04 - Scoop 8 portions of approximately 2 tablespoons each onto a parchment-lined tray, shaping into uniform balls. Freeze for at least 2 hours until completely solid.
05 - Combine 1 cup sweet rice flour, 1/4 cup sugar, and 2/3 cup water in a microwave-safe bowl, whisking until smooth and lump-free. Cover loosely with plastic wrap and microwave on high for 2 minutes. Stir with a wet spatula.
06 - Microwave the dough for an additional 1 minute until opaque and sticky. Transfer onto a cornstarch-dusted work surface and allow to cool briefly until handleable. Divide into 8 equal portions and flatten each into a 3.5-inch round, dusting generously with cornstarch to prevent sticking.
07 - Working quickly to prevent ice cream melting, place a frozen ball in the center of each mochi round. Pinch the edges together to seal completely and position seam-side down into a muffin tin lined with plastic wrap.
08 - Freeze the assembled mochi ice cream balls for 1 hour before serving to achieve the optimal chewy exterior and creamy interior texture.

# Expert Pointers:

01 -
  • The contrast between chewy mochi and creamy ice cream creates a textural moment that's genuinely addictive, even if you think you don't like one or the other.
  • Black sesame has this nutty, almost mineral quality that feels sophisticated without being pretentious, so it impresses people without requiring an apology for the flavors.
  • You get to use an ice cream maker, which is always a small victory in the kitchen.
02 -
  • If your custard breaks or looks grainy while cooking, it means you let the eggs get too hot; it's still salvageable if you strain it really well, but next time go slower and lower on the heat.

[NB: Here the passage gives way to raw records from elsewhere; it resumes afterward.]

(* ===== verification/Sampling.v ===== *)
(** The reducer's sampling, tool-proposal, retry, output, repair and convergence
    handlers ([turnkernel/reducer_sampling.go], [applyToolCalls] of
    [reducer_tool.go]). A handler takes the transition built so far, the state
    the command was applied to, and the command's fields; [cloneState] is the
    identity on immutable values. *)
From S2P Require Import Prelude.
From S2P Require Import GoStrings.
From S2P Require Import Sha256.
From S2P Require Import Json.
From S2P Require Import ToolResult.
From S2P Require Import Provider.
From S2P Require Import Assembly.
From S2P Require Import TurnState.
From S2P Require Import WorkItem.
From S2P Require Import Invariants.
From S2P Require Import Command.
From S2P Require Import Effects.

(** ** Sampling ([reducer_sampling.go]) *)

Definition applyModelSampleRequested (t : Transition) (current : State) (SampleID : string) :
    res kerror Transition :=
  let command := ModelSampleRequested SampleID in
  requirePhase current command [PhaseSampling];;
  refuse (ca_Accepted (st_Cancellation current))
    (illegal current command "cancellation was accepted");;
  refuse (blank SampleID) (illegal current command "sample identity is empty");;
  refuse (st_ActiveSampleID current != "")
    (illegal current command "another model sample is active");;
  refuse (bool_decide (is_Some (st_SampleLedger current !! SampleID)))
    (illegal current command "sample identity is duplicated");;
  let sample := zero_sample |> set_ms_ID SampleID |> set_ms_Status SampleRequested in
  Ok (t |> with_state (λ s, s
             |> set_st_SampleLedger (<[SampleID := sample]> (st_SampleLedger s))
             |> set_st_NextAction StepActionNone)
        |> requestEffect EffectSampleProvider (json_sample_requested SampleID)
             ("sample:" +:+ SampleID) SampleID).

Definition applyModelSampleStarted (t : Transition) (current : State) (SampleID : string)
    (Attempt : Z) : res kerror Transition :=
  let command := ModelSampleStarted SampleID Attempt in
  requirePhase current command [PhaseSampling];;
  refuse (ca_Accepted (st_Cancellation current))
    (illegal current command "cancellation was accepted");;
  refuse (blank SampleID || (Attempt =? 0))
    (illegal current command "sample identity is incomplete");;
  refuse (st_ActiveSampleID current != "")
    (illegal current command "another model sample is active");;
  refuse (match st_SampleLedger current !! SampleID with
          | Some existing => Attempt <=? ms_Attempt existing
          | None => false
          end) (illegal current command "sample attempt is not monotonic");;
  let sample := default zero_sample (st_SampleLedger current !! SampleID) in
  let sample := sample |> set_ms_ID SampleID |> set_ms_Attempt Attempt
    |> set_ms_Status SampleRunning |> set_ms_Error "" |> set_ms_Retry None
    |> set_ms_RetryBudget (set_bg_WaitUntil 0 (ms_RetryBudget sample)) in
  Ok (t |> with_state (λ s, s
             |> set_st_SampleLedger (<[SampleID := sample]> (st_SampleLedger s))
             |> set_st_ActiveSampleID SampleID)
        |> emit (event_sample EventSampleStarted "" SampleID)).

(** The uint32 and uint64 counters wrap. *)
Definition mergeUsage (target value : UsageState) : UsageState :=
  let calls := if ug_Calls value =? 0 then 1 else ug_Calls value in
  mkUsageState (u32 (ug_Calls target + calls))
    (u64 (ug_InputTokens target + ug_InputTokens value))
    (u64 (ug_OutputTokens target + ug_OutputTokens value))
    (u64 (ug_ReasoningTokens target + ug_ReasoningTokens value))
    (u64 (ug_CachedTokens target + ug_CachedTokens value))
    (u64 (ug_CostMicrounits target + ug_CostMicrounits value))
    (if ug_Calls target =? 0 then ug_CostKnown value
     else ug_CostKnown target && ug_CostKnown value)
    (ug_Frozen target).

(** A sample's usage and context are recorded; the context is never frozen by it. *)
Definition record_usage (Usage : UsageState) (Context : ContextState) (s : State) : State :=
  s |> set_st_Usage (mergeUsage (st_Usage s) Usage)
    |> set_st_Context (set_cx_Frozen false Context).

Definition applyModelSampleFinished (t : Transition) (current : State) (SampleID : string)
    (Usage : UsageState) (Context : ContextState) (Error : string) : res kerror Transition :=
  let command := ModelSampleFinished SampleID Usage Context Error in
  requirePhase current command [PhaseSampling];;
  refuse ((st_ActiveSampleID current == "") || (st_ActiveSampleID current != SampleID))
    (illegal current command "sample result does not match active sample");;
  let sample := default zero_sample (st_SampleLedger current !! SampleID) in
  let sample := if Error != "" then sample |> set_ms_Status SampleFailed |> set_ms_Error Error
                else sample |> set_ms_Status SampleCompleted |> set_ms_Error "" in
  Ok (t |> with_state (λ s, s
             |> set_st_SampleLedger (<[SampleID := sample]> (st_SampleLedger s))
             |> set_st_ActiveSampleID ""
             |> record_usage Usage Context)
        |> emit (event_sample EventSampleFinished "" SampleID)).

Definition applyModelSampleProgress (t : Transition) (current : State)
    (EffectID SampleID : string) (Attempt : Z) (Assembly : ResponseAssembly) :
    res kerror Transition :=
  let command := ModelSampleProgressRecorded EffectID SampleID Attempt Assembly in
  let mismatch := illegal current command
                    "sample progress does not match the running provider effect" in
  requirePhase current command [PhaseSampling];;
  match st_PendingEffects current !! EffectID, st_SampleLedger current !! SampleID with
  | Some effect, Some sample =>
      refuse (blank EffectID || blank SampleID || (Attempt =? 0)
              || negb (bool_decide (ef_Kind effect = EffectSampleProvider))
              || (ef_CallID effect != SampleID)
              || negb (bool_decide (ef_Status effect = EffectRunning))
              || negb (ef_Attempt effect =? Attempt)
              || negb (bool_decide (ms_Status sample = SampleRunning))
              || negb (ms_Attempt sample =? Attempt)
              || (st_ActiveSampleID current != SampleID)) mismatch;;
      refuse (ra_LogicalRequestID Assembly != SampleID)
        (illegal current command "sample progress changed logical request identity");;
      or_illegal current command (ValidateExtension Assembly (ms_Assembly sample));;
      Ok (t |> with_state (λ s, s
             |> set_st_SampleLedger
                  (<[SampleID := set_ms_Assembly (Some Assembly) sample]> (st_SampleLedger s))))
  | _, _ => Err mismatch
  end.

(** ** Tool batches ([reducer_tool.go]) *)

(** One call of a proposed batch. *)
Definition propose_call (current : State) (command : Command) (acc : list string * Transition)
    (call : ToolCallState) : res kerror (list string * Transition) :=
  let '(seen, t) := acc in
  refuse (blank (cs_ID call) || blank (cs_Name call))
    (illegal current command "tool call identity is incomplete");;
  refuse (bool_decide (cs_ID call ∈ seen))
    (illegal current command "tool call id is duplicated");;
  refuse (bool_decide (is_Some (st_OpenCalls current !! cs_ID call)))
    (illegal current command "tool call id is already open");;
  refuse (bool_decide (is_Some (st_ClosedCalls current !! cs_ID call)))
    (illegal current command "tool call id was already closed");;
  Ok (cs_ID call :: seen,
      t |> with_state (λ s, set_st_OpenCalls (<[cs_ID call := call]> (st_OpenCalls s)) s)
        |> emit (event_call EventToolStarted (cs_ID call))
        |> requestEffect EffectExecuteTool (json_call call) ("tool:" +:+ cs_ID call)
             (cs_ID call)).

Definition applyToolCalls (t : Transition) (current : State) (Calls : list ToolCallState) :
    res kerror Transition :=
  let command := ToolCallsProposed Calls in
  requirePhase current command [PhaseSampling; PhaseExecutingTools];;
  refuse (bool_decide (Calls = [])) (illegal current command "tool batch is empty");;
  refuse (ca_Accepted (st_Cancellation current))
    (illegal current command "cancellation was accepted");;
  let t := t |> with_state (λ s, s |> set_st_Completion None |> set_st_OutputEligibility false) in
  acc ← foldM (propose_call current command) Calls ([], t);
  let t := acc.2 in
  let t := if bool_decide (st_Phase current = PhaseSampling) then move PhaseExecutingTools t
           else t in
  Ok (t |> with_state (λ s, s |> set_st_Progress (st_Progress s
             |> set_pg_PendingIdentity (FormatToolCallsIdentity Calls)
             |> set_pg_PendingResultDigests []))).

(** ** Sample results *)

(** The sample narrates before calling tools. *)
Definition is_commentary (current : State) (c : ModelSampleResult) : bool :=
  negb (blank (msr_Text c)) && negb (bool_decide (msr_Calls c = []))
  && bool_decide (st_Convergence current = None)
  && negb (match msr_Calls c with [call] => cs_Name call == "turn_complete" | _ => false end).

(** The effect is running, or scheduled with a failure or a recovered response. *)
Definition sample_result_ready (current : State) (c : ModelSampleResult) (effect : Effect) :
    bool :=
  let sample := default zero_sample (st_SampleLedger current !! msr_SampleID c) in
  let scheduled := bool_decide (ef_Status effect = EffectRequested)
                   && (st_ActiveSampleID current == "")
                   && bool_decide (ms_Status sample = SampleRequested) in
  let running := bool_decide (ef_Status effect = EffectRunning)
                 && (st_ActiveSampleID current == msr_SampleID c) in
  let scheduledAbort := scheduled && (msr_Error c != "") in
  let recoveredComplete :=
    scheduled && (msr_Error c == "")
    && match ms_Assembly sample with
       | Some a => bool_decide (ra_State a = ResponseComplete)
       | None => false
       end in
  bool_decide (ef_Kind effect = EffectSampleProvider) && (ef_CallID effect == msr_SampleID c)
  && (running || scheduledAbort || recoveredComplete).

(** The ledger entry of a finished sample. *)
Definition finished_sample (sample : ModelSampleState) (Error : string) (f : option Failure) :
    ModelSampleState :=
  let sample := set_ms_Retry None sample in
  if Error == "" then sample |> set_ms_Status SampleCompleted |> set_ms_Error ""
  else sample |> set_ms_Status SampleFailed |> set_ms_Error Error |> set_ms_LastFailure f.

(** The state of a finished sample. *)
Definition record_sample (current : State) (c : ModelSampleResult) (s : State) : State :=
  let sample := default zero_sample (st_SampleLedger current !! msr_SampleID c) in
  s |> set_st_SampleLedger
         (<[msr_SampleID c := finished_sample sample (msr_Error c) (msr_Failure c)]>
            (st_SampleLedger s))
    |> set_st_ActiveSampleID ""
    |> record_usage (msr_Usage c) (msr_Context c)
    |> set_st_LastModelContinued (msr_Continued c)
    |> set_st_NextAction StepActionNone.

(** A successful sample's text: commentary before tool calls, else provisional output. *)
Definition record_text (current : State) (c : ModelSampleResult) (s : State) : State :=
  if is_commentary current c then
    set_st_Commentary (st_Commentary s
      ++ [mkCommentary (msr_SampleID c) (msr_Text c) (cs_ID <$> msr_Calls c)]) s
  else if negb (blank (msr_Text c)) then
    s |> set_st_ProvisionalOutput (st_ProvisionalOutput s ++ [msr_Text c])
      |> set_st_OutputEligibility false
  else s.

(** ... then its tool calls. *)
Definition sample_output (t : Transition) (current : State) (c : ModelSampleResult) :
    res kerror Transition :=
  let t := with_state (record_text current c) t in
  match msr_Calls c with
  | [] => Ok (t |> with_state (λ s, s
             |> set_st_Progress (set_pg_PendingIdentity "" (st_Progress s))))
  | calls => applyToolCalls t (tn_State t) calls
  end.
(* ===== verification/TurnSafety.v ===== *)
(** What a run of the turn kernel guarantees: the phase graph, the terminal
    transaction, the effect and tool-call ledgers, the observed changes and
    cancellation. Every theorem reads the component steps of [Kernel] along a
    run of [Runs]. *)
From S2P Require Import Prelude.
From S2P Require Import GoStrings.
From S2P Require Import Sha256.
From S2P Require Import Json.
From S2P Require Import ToolResult.
From S2P Require Import Provider.
From S2P Require Import Assembly.
From S2P Require Import TurnState.
From S2P Require Import WorkItem.
From S2P Require Import Invariants.
From S2P Require Import Command.
From S2P Require Import Effects.
From S2P Require Import Validity.
From S2P Require Import TurnSpec.
From S2P Require Import Sampling.
From S2P Require Import Reducer.
From S2P Require Import Frames.
From S2P Require Import Kernel.
From S2P Require Import Runs.
From S2P Require Import Scenario.

(** ** Observations of the state *)

(** The terminal transaction, as far as a run has taken it. *)
Inductive Tx :=
  | TxOpen
  | TxCommitting (d : TerminalDecision) (usage : UsageState) (context : ContextState)
      (output : list string)
  | TxDone (phase : Phase) (d : TerminalDecision) (usage : UsageState) (context : ContextState)
      (output : list string).

Definition tx_of (s : State) : Tx :=
  match st_Phase s, st_PendingTerminal s, st_Terminal s with
  | PhaseCommitting, Some d, _ =>
      TxCommitting d (st_Usage s) (st_Context s) (st_ProvisionalOutput s)
  | p, _, Some d => TxDone p d (st_Usage s) (st_Context s) (st_FinalOutput s)
  | _, _, _ => TxOpen
  end.

(** Prepared once, then published as prepared. *)
Inductive tx_step : Tx → Tx → Prop :=
  | tx_stay x : tx_step x x
  | tx_prepare d u c o : tx_step TxOpen (TxCommitting d u c o)
  | tx_commit d u c o :
      tx_step (TxCommitting d u c o) (TxDone (phaseForTerminal (td_Kind d)) d u c o).

(** ** Helper lemmas *)

Lemma tx_committing s : Valid s → st_Phase s = PhaseCommitting →
  ∃ d, st_PendingTerminal s = Some d ∧
    tx_of s = TxCommitting d (st_Usage s) (st_Context s) (st_ProvisionalOutput s).
Proof.
  intros Hv Hp. destruct (v_committing _ Hv) as (Hc & _). destruct (Hc Hp) as ([d Hd] & _).
  exists d. unfold tx_of. by rewrite Hp, Hd.
Qed.

Lemma tx_open s : Valid s → st_Phase s ≠ PhaseCommitting → Terminal (st_Phase s) = false →
  tx_of s = TxOpen.
Proof.
  intros Hv Hp Ht. destruct (v_committing _ Hv) as (_ & Hc & _). destruct (v_terminal _ Hv) as (_ & H).
  unfold tx_of. rewrite (Hc Hp), (H Ht). by destruct (st_Phase s).
Qed.

Lemma tx_done s : Valid s → Terminal (st_Phase s) = true →
  ∃ d, st_Terminal s = Some d ∧ st_Phase s = phaseForTerminal (td_Kind d) ∧
    tx_of s = TxDone (st_Phase s) d (st_Usage s) (st_Context s) (st_FinalOutput s).
Proof.
  intros Hv Ht. destruct (v_terminal _ Hv) as (Hd & _).
  destruct (Hd Ht) as (d & Hs & _ & _ & _ & _ & _ & _ & _ & Hp & _). exists d.
  split_and!; [done..|]. unfold tx_of. rewrite Hs. by destruct (st_Phase s).
Qed.

Lemma Apply_tx s c t : Apply s c = Ok t → tx_step (tx_of s) (tx_of (tn_State t)).
Proof.
  intros H. pose proof (Apply_sim _ _ _ H) as Hsim. apply Apply_Ok in H as (Hv & Hnt & _ & Hv').
  destruct (sim_terminal _ _ _ Hsim) as [Hpt _ _ _ Hkeep Hinto Hterm|d Hp Hp' Hd _ _ _ _ _
    |d Hp Hd Hp' _ Hd' Ho _ Hu Hc].
  - destruct (decide (st_Phase s = PhaseCommitting)) as [Hp|Hp].
    + destruct (Hkeep Hp) as (Hp' & Hu & Hc & Ho & _).
      destruct (tx_committing _ Hv Hp) as (d & Hd & ->).
      destruct (tx_committing _ Hv' Hp') as (d' & Hd' & ->).
      rewrite Hu, Hc, Ho. replace d' with d by congruence. constructor.
    + rewrite (tx_open s), (tx_open (tn_State t)); try done; [constructor|..].
      * intros ?%Hinto. done.
      * destruct (Terminal (st_Phase (tn_State t))) eqn:E; [|done]. by rewrite Hterm in Hnt.
  - rewrite (tx_open s) by done. destruct (tx_committing _ Hv' Hp') as (? & _ & ->). constructor.
  - destruct (tx_committing _ Hv Hp) as (d0 & Hd0 & ->). simplify_eq.
    assert (Ht' : Terminal (st_Phase (tn_State t)) = true) by (rewrite Hp'; by destruct (td_Kind d)).
    destruct (tx_done _ Hv' Ht') as (d1 & Hd1 & _ & ->). rewrite Hd' in Hd1. injection Hd1 as <-.
    rewrite Hp', Hu, Hc, Ho. constructor.
Qed.

Lemma run_tx s cs s' : run s cs = Ok s' → rtc tx_step (tx_of s) (tx_of s').
Proof. apply (run_lift tx_of (rtc tx_step)). intros. by eapply rtc_once, Apply_tx. Qed.

Lemma tx_committing_inv d u c o x :
  rtc tx_step (TxCommitting d u c o) x →
  x = TxCommitting d u c o ∨ x = TxDone (phaseForTerminal (td_Kind d)) d u c o.
Proof.
  intros H. remember (TxCommitting d u c o) as y eqn:Hy. revert Hy.
  induction H as [|x y z Hxy Hyz IH]; intros ->; [by left|].
  inversion Hxy as [|  |]; subst; [by apply IH|]. right.
  clear IH Hxy. remember (TxDone _ _ _ _ _) as y eqn:Hy. revert Hy.
  induction Hyz as [|a b e Hab _ IH]; intros ->; [done|]. inversion Hab; subst; auto.
Qed.

(** A settled view of a run's effects: what was pending is pending or completed as
    the same effect. *)
Lemma effect_steps_keep n l l' id e :
  EffectLedger.steps n l l' → EffectLedger.seq l + Z.of_nat n < 2 ^ 64 → EffectLedger.Inv l →
  EffectLedger.pending l !! id = Some e ∨ EffectLedger.completed l !! id = Some e →
  ∃ e', (EffectLedger.pending l' !! id = Some e' ∨ EffectLedger.completed l' !! id = Some e') ∧
        EffectLedger.same_effect e e'.
Proof.
  intros H. revert e. induction H as [n l|k n l l1 l2 Hs _ IH]; intros e Hlt Hinv He.
  - exists e. by split.
  - pose proof (EffectLedger.step_seq _ _ _ (EffectLedger.inv_seq _ Hinv) Hs).
    assert (Hinv' : EffectLedger.Inv l1) by (eapply EffectLedger.effect_step_inv; [|done..]; lia).
    assert (∃ e1, (EffectLedger.pending l1 !! id = Some e1 ∨ EffectLedger.completed l1 !! id = Some e1)
                  ∧ EffectLedger.same_effect e e1) as (e1 & He1 & Hsame).
    { destruct He as [He|He];
        [|exists e; split; [right; by eapply EffectLedger.step_settled|done]].
      eapply EffectLedger.step_pending; [|done..]. lia. }
    destruct (IH e1) as (e2 & ? & ?); [lia|done..|]. exists e2. split; [done|].
    by eapply EffectLedger.same_effect_trans.
Qed.

(** The observed changes of a started turn are only appended to. *)
Lemma run_grew s cs s' :
  st_Phase s ≠ PhaseCreated → run s cs = Ok s' →
  ∃ extra k, st_Changes s' = st_Changes s ++ extra ∧ 0 ≤ k ≤ Z.of_nat (length cs) ∧
    (k = 0 ↔ extra = []) ∧
    (k = 0 → st_MutationRevision s' = st_MutationRevision s) ∧
    (0 < k → st_MutationRevision s' = u64 (st_MutationRevision s + k)).
Proof.
  revert s. induction cs as [|c cs IH]; intros s Hp H.
  - injection H as <-. exists [], 0. rewrite app_nil_r. cbn. split_and!; (done || lia).
  - apply run_cons in H as (t & Ht & H).
    assert (Hp' : st_Phase (tn_State t) ≠ PhaseCreated).
    { eapply (run_not_into PhaseCreated s [c]); [done..|]. apply run_cons. by exists t. }
    destruct (IH _ Hp' H) as (extra & k & -> & Hk & Hnil & H0 & H1).
    destruct (sim_mutation _ _ _ (Apply_sim _ _ _ Ht))
      as [[Hr ->]|[(ch & Hch & Hr & -> & _)|(Hc & _)]]; [..|done].
    + exists extra, k. rewrite Hr in *. cbn [length]. split_and!; (done || lia).
    + exists (ch ++ extra), (k + 1). rewrite app_assoc. cbn [length].
      split_and!; [done|lia|lia| |lia|].
      * split; [lia|]. intros [? _]%app_nil. done.
      * intros _. destruct (decide (k = 0)) as [->|].
        -- by rewrite H0, Hr.
        -- rewrite H1, Hr by lia. unfold u64. rewrite Zplus_mod_idemp_l. f_equal. lia.
Qed.

(** The calls of a valid state form a ledger. *)
Lemma valid_calls s : Valid s → CallLedger.Inv (CallLedger.of_state s).
Proof. intros Hv id c Hc. destruct (v_calls _ Hv) as (Ho & _). by destruct (Ho _ _ Hc) as (_ & _ & _ & ?). Qed.

(** ** The phase graph *)

(** C1: every command moves the turn along the phase graph: the events of an
    applied command start at the phase of the state, follow an edge, and end at
    the phase of the next state. *)
Theorem apply_follows_lifecycle s c t :
  Apply s c = Ok t →
  Lifecycle.path (st_Phase s) (tn_Events t) = Some (st_Phase (tn_State t)).
Proof. apply Apply_path. Qed.

Theorem apply_follows_lifecycle_witness :
  ∃ t, Apply answer_start StartTurn = Ok t ∧
    Lifecycle.path PhaseCreated (tn_Events t) = Some (st_Phase (tn_State t)).
Proof.
  destruct (is_ok_Ok (Apply answer_start StartTurn)) as [t E]; [by vm_compute|].
  exists t. split; [done|]. exact (apply_follows_lifecycle answer_start StartTurn t E).
Defined.

(** C2: the terminal transaction is prepared once and published as prepared.
    From a committing state every run either is still committing with the same
    decision, usage, context and provisional output, or has published exactly
    that decision, with that output as the final output. *)
Theorem terminal_transaction s d cs s' :
  Validate s = Ok tt → st_Phase s = PhaseCommitting → st_PendingTerminal s = Some d →
  run s cs = Ok s' →
  (st_Phase s' = PhaseCommitting ∧ st_PendingTerminal s' = Some d ∧
   st_Usage s' = st_Usage s ∧ st_Context s' = st_Context s ∧
   st_ProvisionalOutput s' = st_ProvisionalOutput s) ∨
  (st_Phase s' = phaseForTerminal (td_Kind d) ∧ st_Terminal s' = Some d ∧
   st_Usage s' = st_Usage s ∧ st_Context s' = st_Context s ∧
   st_FinalOutput s' = st_ProvisionalOutput s).
Proof.
  rewrite Validate_Valid. intros Hv Hp Hd H.
  assert (Hv' : Valid s') by by eapply run_valid.
  apply run_tx in H. destruct (tx_committing _ Hv Hp) as (d0 & Hd0 & Htx). simplify_eq.
  rewrite Htx in H. apply tx_committing_inv in H. unfold tx_of in H.
  destruct (st_Phase s') eqn:Hp', (st_PendingTerminal s') as [d1|] eqn:Hd1,
    (st_Terminal s') as [d2|] eqn:Hd2; destruct H as [H|H]; try done; injection H; intros; subst; auto 7.
Qed.

Theorem terminal_transaction_witness :
  let d := mkTerminalDecision TerminalCompleted "" "" None None in
  let s' := after answer_committing [FinishTerminal] in
  (st_Phase s' = PhaseCommitting ∧ st_PendingTerminal s' = Some d ∧
   st_Usage s' = st_Usage answer_committing ∧ st_Context s' = st_Context answer_committing ∧
   st_ProvisionalOutput s' = st_ProvisionalOutput answer_committing) ∨
  (st_Phase s' = phaseForTerminal (td_Kind d) ∧ st_Terminal s' = Some d ∧
   st_Usage s' = st_Usage answer_committing ∧ st_Context s' = st_Context answer_committing ∧
   st_FinalOutput s' = st_ProvisionalOutput answer_committing).
Proof.
  apply (terminal_transaction answer_committing _ [FinishTerminal]).
  1,2,3: by vm_compute. apply after_Ok. by vm_compute.
Defined.

(** a non-success decision prepared while provisional output is still
    retained can never be published: no run leaves the committing phase. The
    output has to be discarded before the terminal request. *)
Theorem retained_output_blocks_failure s d cs s' :
  Validate s = Ok tt → st_Phase s = PhaseCommitting → st_PendingTerminal s = Some d →
  td_Kind d ≠ TerminalCompleted → st_ProvisionalOutput s ≠ [] →
  run s cs = Ok s' → st_Phase s' = PhaseCommitting.
Proof.
  rewrite Validate_Valid. intros Hv Hp Hd Hk Ho H.
  assert (Hv' : Valid s') by by eapply run_valid.
  apply run_tx in H. destruct (tx_committing _ Hv Hp) as (d0 & Hd0 & Htx). simplify_eq.
  rewrite Htx in H. apply tx_committing_inv in H.
  destruct (decide (st_Phase s' = PhaseCommitting)) as [|Hp']; [done|exfalso].
  destruct (Terminal (st_Phase s')) eqn:Ht; [|rewrite (tx_open s') in H by done; by destruct H].
  destruct (v_terminal _ Hv') as (Hterm & _).
  destruct (Hterm Ht) as (d1 & Hd1 & _ & _ & _ & _ & _ & _ & _ & _ & Hout).
  destruct (tx_done _ Hv' Ht) as (d2 & Hd2 & _ & Htx'). rewrite Htx' in H.
  destruct H as [|H]; [done|]. injection H. intros Hf _ _ -> _. simplify_eq.
  apply Ho. rewrite <- Hf. unfold ValidOutcome in Hout. case_match; tauto.
Qed.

  • The mochi dough must be completely cool before you try to wrap the ice cream, or you'll end up with melted ice cream and frustrated hands; I learned this the hard way and it was not pleasant.
  • Working speed matters when wrapping—have everything assembled and ready before you pull the ice cream out of the freezer, or you'll be fighting melting ice cream.
03 -
  • Freeze your bowl and beaters before churning if you don't have an ice cream maker with a built-in compressor, because it actually makes a significant difference in how smooth the final result turns out.
  • Make the ice cream custard a full day ahead if you can, because the flavors meld overnight and taste noticeably better than if you use it immediately after chilling.
  • If your black sesame paste is very thick, thin it slightly with a tablespoon of warm milk before whisking it into the custard to avoid lumps.